Image: Reuters Berita 24 English -  In May, foreign investors dropped their holdings of Chinese bonds for the fourth month in a row, at the ...


Image: Reuters

Berita 24 English -  In May, foreign investors dropped their holdings of Chinese bonds for the fourth month in a row, at the quickest pace in nearly five years, as contrasting monetary policies kept Chinese yields pegged below those of their American counterparts.

According to Reuters calculations based on data from depository institutions China Central Depository & Clearing Co and the Shanghai Clearing House, foreign holdings of yuan bonds traded on China's interbank bond market were 3.66 trillion yuan ($546.54 billion) at the end of May.

This was the greatest monthly drop since January 2017, dropping 2.9 percent from the previous month.
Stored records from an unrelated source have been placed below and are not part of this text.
Lemma step_thread_inv n s h : channel_inv s h → channel_inv (post (step_thread n s)) (h ++ trace (step_thread n s)).
Proof.
  intros [H1 H2 H3]. unfold step_thread. rewrite pbind_get. destruct (threads s !! n) as [t|] eqn:Ht; [|cbn; by rewrite app_nil_r].
  destruct (advance_spec t s) as (t' & s' & tr & Hrun & Hc & Hts & Hr & Hp).
  erewrite pbind_run by (apply Hrun || reflexivity). cbn [post trace pmodify]. rewrite app_nil_r.
  destruct (moved_spec _ n t t' Ht) as [Hm1 Hm2]. split; cbn [set_calls pending_calls threads running_callbacks].
  - rewrite calls_app, Hc, app_nil_r, completed_app, H1. rewrite Hts.
    change (match t' with Some t' => _ | None => _ end) with (moved n t' (threads s)).
    apply (Permutation_app_inv_l (held_opt t')). rewrite <- !app_assoc.
    transitivity (completed h ++ (completed tr ++ waiting_calls (pending_calls s') ++ held_opt t') ++ all_held (moved n t' (threads s))).
    + rewrite Hp, <- (app_assoc (waiting_calls _)), Hm1. solve_Permutation.
    + solve_Permutation.
  - by rewrite calls_app, Hc, app_nil_r.
  - rewrite Hr, H3, Hts. change (match t' with Some t' => _ | None => _ end) with (moved n t' (threads s)). lia.
Qed.

(** *** The other operations *)
Lemma enter_inv t s h : channel_inv s h → held t = [] →
  channel_inv (set_calls (pending_calls s) (running_callbacks s + counted t) (threads s ++ [t]) s) h.
Proof.
  intros [H1 H2 H3] Ht. split; cbn; [|done|].
  - by rewrite all_held_snoc, Ht, app_nil_r.
  - rewrite all_counted_snoc. lia.
Qed.
Lemma quiet_call_inv s h o : channel_inv s h → calls [o] = [] → completed [o] = [] → channel_inv s (h ++ [o]).
Proof. intros [H1 H2 H3] Hc Hd. split; [|by rewrite calls_app, Hc, app_nil_r|done]. by rewrite calls_app, completed_app, Hc, Hd, !app_nil_r. Qed.
Definition core (s : Channel) := (pending_calls s, running_callbacks s, threads s).
Lemma core_inv s s' h : channel_inv s h → core s' = core s → channel_inv s' h.
Proof. intros [H1 H2 H3] [= E1 E2 E3]. split; by rewrite ?E1, ?E2, ?E3. Qed.

Lemma notify_disconnected_inv : preserves channel_inv notify_disconnected.
Proof.
  intros s h Hs. unfold notify_disconnected, begin_force, enter. rewrite pbind_get. destruct (disconnected s); cbn [negb pwhen].
  - rewrite pbind_ret_l, pbind_modify. cbn [post trace pmodify]. rewrite app_nil_r. exact (enter_inv Forcing s h Hs eq_refl).
  - rewrite pbind_assoc, pbind_modify, pbind_emit, pbind_modify. cbn [post trace pmodify].
    refine (enter_inv Forcing (set_disconnected s) _ _ eq_refl). apply quiet_call_inv; [by apply (core_inv s)|done|done].
Qed.
Lemma call_method_inv c sends s h : channel_inv s h → Call c ∉ h → pending_calls s !! next_message_id s = None →
  channel_inv (post (call_method c sends s)) (h ++ trace (call_method c sends s)).
Proof.
  intros Hs Hc Hid. unfold call_method. rewrite pbind_get, pbind_emit. cbn [post trace].
  assert (NoDup (calls h ++ [c])) as Hnd.
  { apply NoDup_app. split; [apply Hs|]. split; [|by apply NoDup_singleton]. intros x Hx. rewrite list_elem_of_singleton. intros ->.
    by apply elem_of_calls in Hx. }
  destruct (discard s).
  - cbn. change [Call c; Completed c] with ([Call c] ++ [Completed c]). destruct Hs as [H1 H2 H3].
    split; [|by rewrite !calls_app|done]. rewrite !calls_app, !completed_app. cbn. rewrite ?app_nil_r, H1. solve_Permutation.
  - unfold next_id, save_completion_details. rewrite pbind_assoc, pbind_get, pbind_assoc, pbind_put, pbind_ret_l, pbind_modify.
    set (id := next_message_id s) in *. set (s1 := set_calls _ _ _ _).
    assert (channel_inv s1 (h ++ [Call c])) as H1.
    { destruct Hs as [H1 H2 H3]. split; [|by rewrite calls_app|done]. unfold s1. cbn.
      rewrite calls_app, completed_app. cbn. rewrite app_nil_r, H1, (waiting_insert _ _ _ Hid). solve_Permutation. }
    set (m := pbind (pwhen _ _) _). assert (preserves channel_inv m) as Hm.
    { apply preserves_bind; [apply preserves_when, preserves_modify; intros; by apply (core_inv s0)|]. intros _.
      apply preserves_bind; [apply preserves_emit; intros; by apply quiet_call_inv|]. intros _.
      destruct sends; [apply preserves_ret|apply notify_disconnected_inv]. }
    specialize (Hm s1 _ H1). by rewrite <- app_assoc in Hm.
Qed.
(** ** As a machine

    A thread that is not in a call may make one, for the scene or one of the
    surfaces' observers.  The scene says that a surface is added once, and
    neither that it is removed nor that the observation ends before that call is
    over.  Which images are empty does not change. *)
Section machine.
Context (empty : Z → bool).
Inductive cursor_op :=
  | OpMoved (t : Z) (ts : list Target) (p : Point)
  | OpSurfaceChanged (t observer : Z) (c : surface_change)
  | OpSurfaceAdded (t w : Z)
  | OpSurfaceRemoved (t w : Z)
  | OpSceneChanged (t : Z)
  | OpEndObservation
  | OpStep (t : Z) (ts : list Target).
Definition cursor_exec (op : cursor_op) : M unit :=
  match op with
  | OpMoved t ts p => cursor_moved_to t ts p
  | OpSurfaceChanged t o c => surface_changed t o c
  | OpSurfaceAdded t w => surface_added t w
  | OpSurfaceRemoved t w => surface_removed t w
  | OpSceneChanged t => scene_changed t
  | OpEndObservation => end_observation
  | OpStep t ts => cursor_turn empty t ts
  end.
Definition free (s : Controller) (t : Z) : bool := bool_decide (t ∉ (calls s).*1).
Definition inserts (w : Z) (pc : cursor_pc) : bool := match pc with Inserting w' _ => bool_decide (w' = w) | _ => false end.
Definition being_added (s : Controller) (w : Z) : bool := existsb (λ c, inserts w c.2) (calls s).
Definition cursor_allowed (s : Controller) (op : cursor_op) : bool :=
  match op with
  | OpMoved t _ _ | OpSceneChanged t => free s t
  | OpSurfaceChanged t o _ => free s t && bool_decide (o < next_observer s)
  | OpSurfaceAdded t w => free s t && bool_decide (surface_observers s !! w = None) && negb (being_added s w)
  | OpSurfaceRemoved t w => free s t && negb (being_added s w)
  | OpEndObservation => forallb (λ c, match c.2 with Inserting _ _ => false | _ => true end) (calls s)
  | OpStep _ _ => true
  end.
Definition new_controller (default_image : option Z) : Controller := mkController ∅ ∅ (Pt 0 0) default_image default_image 0 [].
Definition cursor_machine : machine :=
  Machine Controller cursor_op cursor_obs (λ s, ∃ image, s = new_controller image) (λ s _ op, cursor_allowed s op) cursor_exec.
End machine.
Lemma place_surface_run conf w output s :
  ∃ tr, place_surface conf w output s =
    Run (Ret tt) (set_live (alter (λ e, (e.1, placed conf output e.2)) w (live s)) s) tr.
Proof.
  unfold place_surface, placed. rewrite pbind_get. destruct s as [om lv wt]. cbn [live].
  assert (∀ f : Z * Rectangle → Z * Rectangle, (∀ e, lv !! w = Some e → f e = e) → alter f w lv = lv) as Hsame.
  { intros f Hf. apply map_eq. intros x. destruct (decide (x = w)) as [->|]; [|by rewrite lookup_alter_ne].
    rewrite lookup_alter_eq. destruct (lv !! w) as [e|]; [|done]. cbn. by rewrite Hf. }
  destruct (lv !! w) as [[sess rect]|] eqn:Hw.
  - destruct (place_in_output conf output rect) as [found r] eqn:Hp. destruct found; cbn [pwhen].
    + unfold put_surface. rewrite pbind_emit, pbind_emit. eexists. cbn. f_equal. unfold set_live. cbn. f_equal.
      apply map_eq. intros x. destruct (decide (x = w)) as [->|]; [|by rewrite !lookup_alter_ne].
      rewrite !lookup_alter_eq, Hw. cbn. by rewrite Hp.
    + eexists. unfold set_live. cbn. rewrite Hsame; [done|]. intros e [= <-]. cbn. by rewrite Hp.
  - eexists. unfold set_live. cbn. rewrite Hsame; [done|]. intros e ?. congruence.
Qed.
(** Placing the surfaces of a list. *)
Lemma place_all conf l s : NoDup l.*1 →
  ∃ s' tr, pfor l (λ e, place_surface conf e.1 e.2) s = Run (Ret tt) s' tr ∧ output_map s' = output_map s ∧ waiting s' = waiting s ∧
    ∀ w, live s' !! w =
      match find_if (λ e, bool_decide (e.1 = w)) l with
      | Some (_, output) => (λ e, (e.1, placed conf output e.2)) <$> live s !! w
      | None => live s !! w
      end.
Proof.
  revert s. induction l as [|[x output] l IH]; intros s Hnd; [by exists s, []|].
  apply NoDup_cons in Hnd as [Hx Hnd]. destruct (place_surface_run conf x output s) as [tr Hrun].
  destruct (IH (set_live (alter (λ e, (e.1, placed conf output e.2)) x (live s)) s) Hnd) as (s' & tr' & Hrun' & Ho & Hq & Hl).
  exists s', (tr ++ tr'). cbn [pfor fst snd]. rewrite (pbind_run _ _ _ _ _ _ _ Hrun Hrun'). split; [done|]. split; [done|]. split; [done|].
  intros w. rewrite Hl, find_if_cons. cbn. destruct (decide (x = w)) as [->|Hne].
  - rewrite bool_decide_true, lookup_alter_eq by done.
    assert (find_if (λ e : Z * Z, bool_decide (e.1 = w)) l = None) as ->; [|done].
    apply find_if_None. intros [y o] Hin. apply bool_decide_eq_false. intros Hy. cbn in Hy. subst y. destruct Hx. apply list_elem_of_fmap. by exists (w, o).
  - by rewrite bool_decide_false, lookup_alter_ne.
Qed.

Record system_inv (s : SystemCompositor) : Prop := {
  y_outputs : dom (live s) ⊆ dom (output_map s);
  y_waiting : waiting s ⊆ dom (live s)
}.
Lemma system_inv_live s m : system_inv s → dom m = dom (live s) → system_inv (set_live m s).
Proof. intros [H1 H2] Hm. split; cbn; by rewrite Hm. Qed.

Lemma find_entry (m : gmap Z Z) w : find_if (λ e : Z * Z, bool_decide (e.1 = w)) (entries m) = (λ o, (w, o)) <$> m !! w.
Proof.
  destruct (m !! w) as [o|] eqn:Hm; cbn.
  - destruct (find_if _ (entries m)) as [[x o']|] eqn:Hf.
    + apply find_if_Some in Hf as [Hin Hx%bool_decide_eq_true]. cbn in Hx. subst x. apply elem_of_entries in Hin. congruence.
    + apply elem_of_entries in Hm. apply (proj1 (find_if_None _ _) Hf) in Hm. by apply bool_decide_eq_false in Hm.
  - apply find_if_None. intros [x o] Hin%elem_of_entries. apply bool_decide_eq_false. cbn. intros ->. congruence.
Qed.
Lemma add_display_run conf s :
  ∃ s' tr, add_display conf s = Run (Ret tt) s' tr ∧ output_map s' = output_map s ∧ waiting s' = waiting s ∧
    ∀ w, live s' !! w = match output_map s !! w with
      | Some output => (λ e, (e.1, placed conf output e.2)) <$> live s !! w | None => live s !! w end.
Proof.
  unfold add_display. rewrite pbind_get. destruct (place_all conf (entries (output_map s)) s) as (s' & tr & -> & Ho & Hq & Hl); [apply entries_keys_NoDup|].
  exists s', tr. split_and!; [done..|]. intros w. rewrite Hl, find_entry. by destruct (output_map s !! w).
Qed.
Lemma same_dom {A} (m m' : gmap Z A) : (∀ w, is_Some (m' !! w) ↔ is_Some (m !! w)) → dom m' = dom m.
Proof. intros Hm. apply set_eq. intros w. by rewrite !elem_of_dom. Qed.
Definition set_pool (l : list (Z * thread_pc)) (s : ThreadedDispatcher) : ThreadedDispatcher :=
  mkDispatcher l (running_flags s) (terminating_threads s) (shutting_down s) (removers s) (to_write s) (joined s).
Definition set_flags (m : gmap Z bool) (s : ThreadedDispatcher) : ThreadedDispatcher :=
  mkDispatcher (threadpool s) m (terminating_threads s) (shutting_down s) (removers s) (to_write s) (joined s).
Definition set_terminating (l : list Z) (s : ThreadedDispatcher) : ThreadedDispatcher :=
  mkDispatcher (threadpool s) (running_flags s) l (shutting_down s) (removers s) (to_write s) (joined s).
Definition set_removers (l : list (Z * remove_pc)) (s : ThreadedDispatcher) : ThreadedDispatcher :=
  mkDispatcher (threadpool s) (running_flags s) (terminating_threads s) (shutting_down s) l (to_write s) (joined s).
Definition set_shutdown (b : bool) (n : option nat) (k : nat) (s : ThreadedDispatcher) : ThreadedDispatcher :=
  mkDispatcher (threadpool s) (running_flags s) (terminating_threads s) b (removers s) n k.

(** ** A thread *)
Inductive loop_answer :=
  | Interrupted
  | PollFailed
  (** [thread_exiter] is dispatched *)
  | ExitReady
  (** the source is, and returns or throws; or another thread took the event *)
  | SourceReady
  | SourceThrows
  | EventStolen.
(** [register_thread] *)
Definition register_thread (t : Z) : M unit :=
  do* pmodify (λ s, set_flags (<[t := true]> (running_flags s)) s) in
  let* s := pget in
  pwhen (shutting_down s) (pemit (TokensWritten 1)).
(** [ThreadShutdownRequestHandler::dispatch] *)
Definition dispatch_exit (t : Z) : M unit :=
  do* pemit (TokenGone t) in
  let* s := pget in
  match running_flags s !! t with
  | Some _ => pput (set_flags (<[t := false]> (running_flags s)) s)
  | None => pthrow (out_of_range "_Map_base::at")
  end.
(** The second section of [unregister_thread]. *)
Definition erase_flag (t : Z) : M unit :=
  let* s := pget in
  match running_flags s !! t with
  | Some _ => pput (set_flags (delete t (running_flags s)) s)
  | None => pthrow (logic_error "Attempted to unregister a not-registered thread")
  end.
Definition thread_turn (t : Z) (answer : loop_answer) : M unit :=
  let* s := pget in
  match split_at t (threadpool s) with
  | None => pret tt
  | Some (before, pc, behind) =>
      let goto (pc : thread_pc) : M unit := pmodify (set_pool (before ++ (t, pc) :: behind)) in
      match pc with
      | Starting => do* register_thread t in goto Looping
      | Looping =>
          match answer with
          | Interrupted | EventStolen => pret tt
          | SourceReady => pemit (SourceDispatched t)
          | ExitReady => do* dispatch_exit t in goto Unregistering
          | PollFailed | SourceThrows => do* pemit (ExceptionHandled t) in goto Unregistering
          end
      | Unregistering => do* pmodify (λ s, set_terminating (terminating_threads s ++ [t]) s) in goto Erasing
      | Erasing => do* erase_flag t in goto Ended
      | Ended => pret tt
      end
  end.
(* ===== verification/MainLoop.v ===== *)
(** The actions of the main loop (server/glib_main_loop.cpp,
    glib_main_loop_sources.cpp).

    An iteration of GLib's context first collects the ready sources of the
    highest priority, then dispatches them one by one; what any thread does in
    between are steps of their own.  Sources and owners are numbers; [None] is
    the null owner of [spawn].  Timers and descriptors are sources too: the
    former are the alarms of [FrameDropping]. *)

From S2P Require Import Prelude.

Inductive loop_source :=
  (** [add_server_action_gsource]: what [should_dispatch] asks *)
  | ServerAction (owner : option Z)
  (** the idle source of [stop], of high priority *)
  | StopSource.
#[export] Instance loop_source_eq_dec : EqDecision loop_source.
Proof. solve_decision. Defined.

Record MainLoop := mkMainLoop {
  running : bool;
  main_loop_exception : option exn;
  do_not_process : list Z;
  (** attached to the context, and what the iteration has still to dispatch *)
  sources : gmap Z loop_source;
  next_source : Z;
  collected : list Z;
  (** a thread is in [run] *)
  in_run : bool
}.
Inductive loop_obs :=
  | Attached (id : Z) (source : loop_source)
  | Paused (owner : Z)
  | Resumed (owner : Z)
  | RunBegins
  | Collected (ids : list Z)
  (** the action runs and, perhaps, throws *)
  | ActionRuns (id : Z) (r : outcome unit)
  | RunEnds (r : outcome unit).
#[local] Abbreviation M := (prog MainLoop loop_obs).

Definition set_running (b : bool) (s : MainLoop) : MainLoop :=
  mkMainLoop b (main_loop_exception s) (do_not_process s) (sources s) (next_source s) (collected s) (in_run s).
Definition set_exception (e : option exn) (s : MainLoop) : MainLoop :=
  mkMainLoop (running s) e (do_not_process s) (sources s) (next_source s) (collected s) (in_run s).
Definition set_paused (l : list Z) (s : MainLoop) : MainLoop :=
  mkMainLoop (running s) (main_loop_exception s) l (sources s) (next_source s) (collected s) (in_run s).
Definition set_sources (m : gmap Z loop_source) (s : MainLoop) : MainLoop :=
  mkMainLoop (running s) (main_loop_exception s) (do_not_process s) m (next_source s) (collected s) (in_run s).
Definition set_collected (l : list Z) (s : MainLoop) : MainLoop :=
  mkMainLoop (running s) (main_loop_exception s) (do_not_process s) (sources s) (next_source s) l (in_run s).
Definition set_in_run (b : bool) (s : MainLoop) : MainLoop :=
  mkMainLoop (running s) (main_loop_exception s) (do_not_process s) (sources s) (next_source s) (collected s) b.

Definition attach (source : loop_source) : M unit :=
  let* s := pget in
  do* pemit (Attached (next_source s) source) in
  pput (mkMainLoop (running s) (main_loop_exception s) (do_not_process s) (<[next_source s := source]> (sources s)) (next_source s + 1) (collected s) (in_run s)).
Definition enqueue_action (owner : Z) : M unit := attach (ServerAction (Some owner)).
Definition spawn : M unit := attach (ServerAction None).
Definition stop : M unit := attach StopSource.
Definition pause_processing_for (owner : Z) : M unit :=
  do* pemit (Paused owner) in
  pmodify (λ s, if bool_decide (owner ∈ do_not_process s) then s else set_paused (do_not_process s ++ [owner]) s).
Definition resume_processing_for (owner : Z) : M unit :=
  do* pemit (Resumed owner) in
  pmodify (λ s, set_paused (filter (λ o, o ≠ owner) (do_not_process s)) s).
Definition should_process_actions_for (s : MainLoop) (owner : Z) : bool := bool_decide (owner ∉ do_not_process s).
Definition handle_exception (e : exn) : M unit := do* pmodify (set_exception (Some e)) in stop.

(** ** The loop *)

(** [prepare] and [check] of a source. *)
Definition ready (s : MainLoop) (source : loop_source) : bool :=
  match source with
  | ServerAction (Some owner) => should_process_actions_for s owner
  | ServerAction None | StopSource => true
  end.
Definition begin_run : M unit := do* pemit RunBegins in pmodify (λ s, set_in_run true (set_running true (set_exception None s))).
(** [g_main_context_iteration] collects [ids]. *)
Definition collect (ids : list Z) : M unit := do* pemit (Collected ids) in pmodify (set_collected ids).
(** It dispatches the next of them; an action's result comes with the step. *)
Definition dispatch_next (r : outcome unit) : M unit :=
  let* s := pget in
  match collected s with
  | [] => pret tt
  | id :: rest =>
      do* pput (set_collected rest (set_sources (delete id (sources s)) s)) in
      match sources s !! id with
      | Some (ServerAction _) =>
          do* pemit (ActionRuns id r) in
          match r with Ret _ => pret tt | Throw e => handle_exception e end
      | Some StopSource => pmodify (set_running false)
      | None => pret tt
      end
  end.
(** The end of the iteration; the condition of [while (running)] is false. *)
Definition end_run : M unit :=
  let* s := pget in
  do* pemit (RunEnds (match main_loop_exception s with Some e => Throw e | None => Ret tt end)) in
  pmodify (set_in_run false).

(** ** As a machine *)
Inductive loop_op :=
  | OpEnqueueAction (owner : Z)
  | OpSpawn
  | OpStop
  | OpPause (owner : Z)
  | OpResume (owner : Z)
  | OpBeginRun
  | OpCollect (ids : list Z)
  | OpDispatch (r : outcome unit)
  | OpEndRun.
Definition loop_exec (op : loop_op) : M unit :=
  match op with
  | OpEnqueueAction owner => enqueue_action owner
  | OpSpawn => spawn
  | OpStop => stop
  | OpPause owner => pause_processing_for owner
  | OpResume owner => resume_processing_for owner
  | OpBeginRun => begin_run
  | OpCollect ids => collect ids
  | OpDispatch r => dispatch_next r
  | OpEndRun => end_run
  end.
(** The ready sources of the highest priority. *)
Definition ready_ids (s : MainLoop) : gset Z :=
  let stops := dom (filter (λ x, x.2 = StopSource) (sources s)) in
  if bool_decide (stops = ∅) then dom (filter (λ x, ready s x.2 = true) (sources s)) else stops.
Definition loop_allowed (s : MainLoop) (_ : list loop_obs) (op : loop_op) : bool :=
  match op with
  | OpBeginRun => negb (in_run s)
  (** the loop runs on, and the iteration before has ended *)
  | OpCollect ids => in_run s && running s && bool_decide (collected s = [] ∧ NoDup ids ∧ list_to_set ids = ready_ids s ∧ ids ≠ [])
  | OpDispatch _ => bool_decide (collected s ≠ [])
  | OpEndRun => in_run s && negb (running s) && bool_decide (collected s = [])
  | _ => true
  end.
Definition loop_machine : machine :=
  Machine MainLoop loop_op loop_obs (λ s, s = mkMainLoop false None [] ∅ 0 [] false) loop_allowed loop_exec.

(** ** Properties *)

(** The actions given to the loop, and those that ran. *)
Definition attached_step (m : gmap Z loop_source) (ob : loop_obs) : gmap Z loop_source :=
  match ob with Attached id source => <[id := source]> m | _ => m end.
Definition attached (h : list loop_obs) : gmap Z loop_source := foldl attached_step ∅ h.
Definition ran (h : list loop_obs) : list Z := h ≫= λ ob, match ob with ActionRuns id _ => [id] | _ => [] end.
(** Owners that were paused and not resumed. *)
Definition paused_step (q : gset Z) (ob : loop_obs) : gset Z :=
  match ob with Paused o => {[o]} ∪ q | Resumed o => q ∖ {[o]} | _ => q end.
Definition paused (h : list loop_obs) : gset Z := foldl paused_step ∅ h.
(** What was thrown last since [run] began. *)
Definition thrown_step (q : option exn) (ob : loop_obs) : option exn :=
  match ob with RunBegins => None | ActionRuns _ (Throw e) => Some e | _ => q end.
Definition thrown (h : list loop_obs) : option exn := foldl thrown_step None h.

Record loop_inv (s : MainLoop) (h : list loop_obs) : Prop := {
  l_next : ∀ id, id ∈ dom (attached h) → id < next_source s;
  l_sources : ∀ id source, sources s !! id = Some source → attached h !! id = Some source;
  l_ran : NoDup (ran h) ∧ ∀ id, id ∈ ran h → sources s !! id = None ∧ is_Some (attached h !! id);
  l_kept : ∀ id owner, attached h !! id = Some (ServerAction owner) → id ∈ ran h ∨ is_Some (sources s !! id);
  l_collected : NoDup (collected s) ∧ ∀ id, id ∈ collected s → is_Some (sources s !! id);
  l_paused : ∀ o, o ∈ do_not_process s ↔ o ∈ paused h;
  l_thrown : main_loop_exception s = thrown h
}.
(** An exception has the loop stop. *)
Definition stopping (s : MainLoop) : Prop := is_Some (main_loop_exception s) → running s = false ∨ ∃ id, sources s !! id = Some StopSource.
Lemma attached_app h tr : attached (h ++ tr) = foldl attached_step (attached h) tr.
Proof. apply foldl_app. Qed.
Lemma ran_app h tr : ran (h ++ tr) = ran h ++ ran tr.
Proof. apply bind_app. Qed.
Lemma paused_owners_app h tr : paused (h ++ tr) = foldl paused_step (paused h) tr.
Proof. apply foldl_app. Qed.
Lemma thrown_app h tr : thrown (h ++ tr) = foldl thrown_step (thrown h) tr.
Proof. apply foldl_app. Qed.

Lemma elem_of_ready_ids s id : id ∈ ready_ids s →
  ∃ source, sources s !! id = Some source ∧ ready s source = true ∧ (source = StopSource ∨ ∀ x, sources s !! x ≠ Some StopSource).
Proof.
  unfold ready_ids. set (stops := dom _). case_bool_decide as He.
  - intros (x & [Hx Hr]%map_lookup_filter_Some)%elem_of_dom. exists x. split; [done|]. split; [done|]. right. intros y Hy.
    assert (y ∈ stops) as Hin; [|by rewrite He in Hin; apply elem_of_empty in Hin].
    apply elem_of_dom. exists StopSource. by apply map_lookup_filter_Some.
  - intros (x & [Hx Heq]%map_lookup_filter_Some)%elem_of_dom. cbn in Heq. subst x. exists StopSource. split; [done|]. split; [done|by left].
Qed.
Lemma ready_is_collected s id source : (∀ x, sources s !! x ≠ Some StopSource) → sources s !! id = Some source → ready s source = true → id ∈ ready_ids s.
Proof.
  intros Hno Hs Hr. unfold ready_ids. rewrite bool_decide_true.
  - apply elem_of_dom. exists source. by apply map_lookup_filter_Some.
  - apply set_eq. intros x. split; [|by intros ?%elem_of_empty]. intros (y & [Hy Heq]%map_lookup_filter_Some)%elem_of_dom. cbn in Heq. subst y. by destruct (Hno x).
Qed.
According to data from the People's Bank of China, it was also down 0.5 percent from the end of May 2021, the first year-on-year drop since 2016. (PBOC).

At the end of May, offshore investors held 2.38 trillion yuan in Chinese government bonds, down 0.6 percent from a month earlier. Quasi-sovereign policy bank bond holdings fell even quicker, falling 7.7% month on month and 11.7 percent year on year to 889.9 billion yuan.

"Due to the desynchronized monetary policy between the United States and China, international investors have continued to dump Chinese assets," said Gary Ng, Asia Pacific senior economist at Natixis in Hong Kong.

"Capital outflows from Chinese bonds may continue to be driven by the global monetary tide turning."

The Federal Reserve of the United States raised interest rates for the first time since 1994 on Wednesday, raising the target federal funds rate by three-quarters of a percentage point and projecting more increases as it tries to contain rising inflation.

Investors in China, on the other hand, continue to expect greater policy support as the government attempts to pull the economy out of a deep COVID-induced depression. Concerns over capital outflows have limited China's capacity to loosen policy, according to analysts.

Chinese 10-year government bonds yielded 51 basis points less than their US counterparts on Thursday, down from a 115 basis point premium in early March, reflecting the disparity.

Investors wanting China exposure are likely to choose its government debt, according to Ng. The speedier selloff in policy bank bonds reflects greater risk aversion, he said.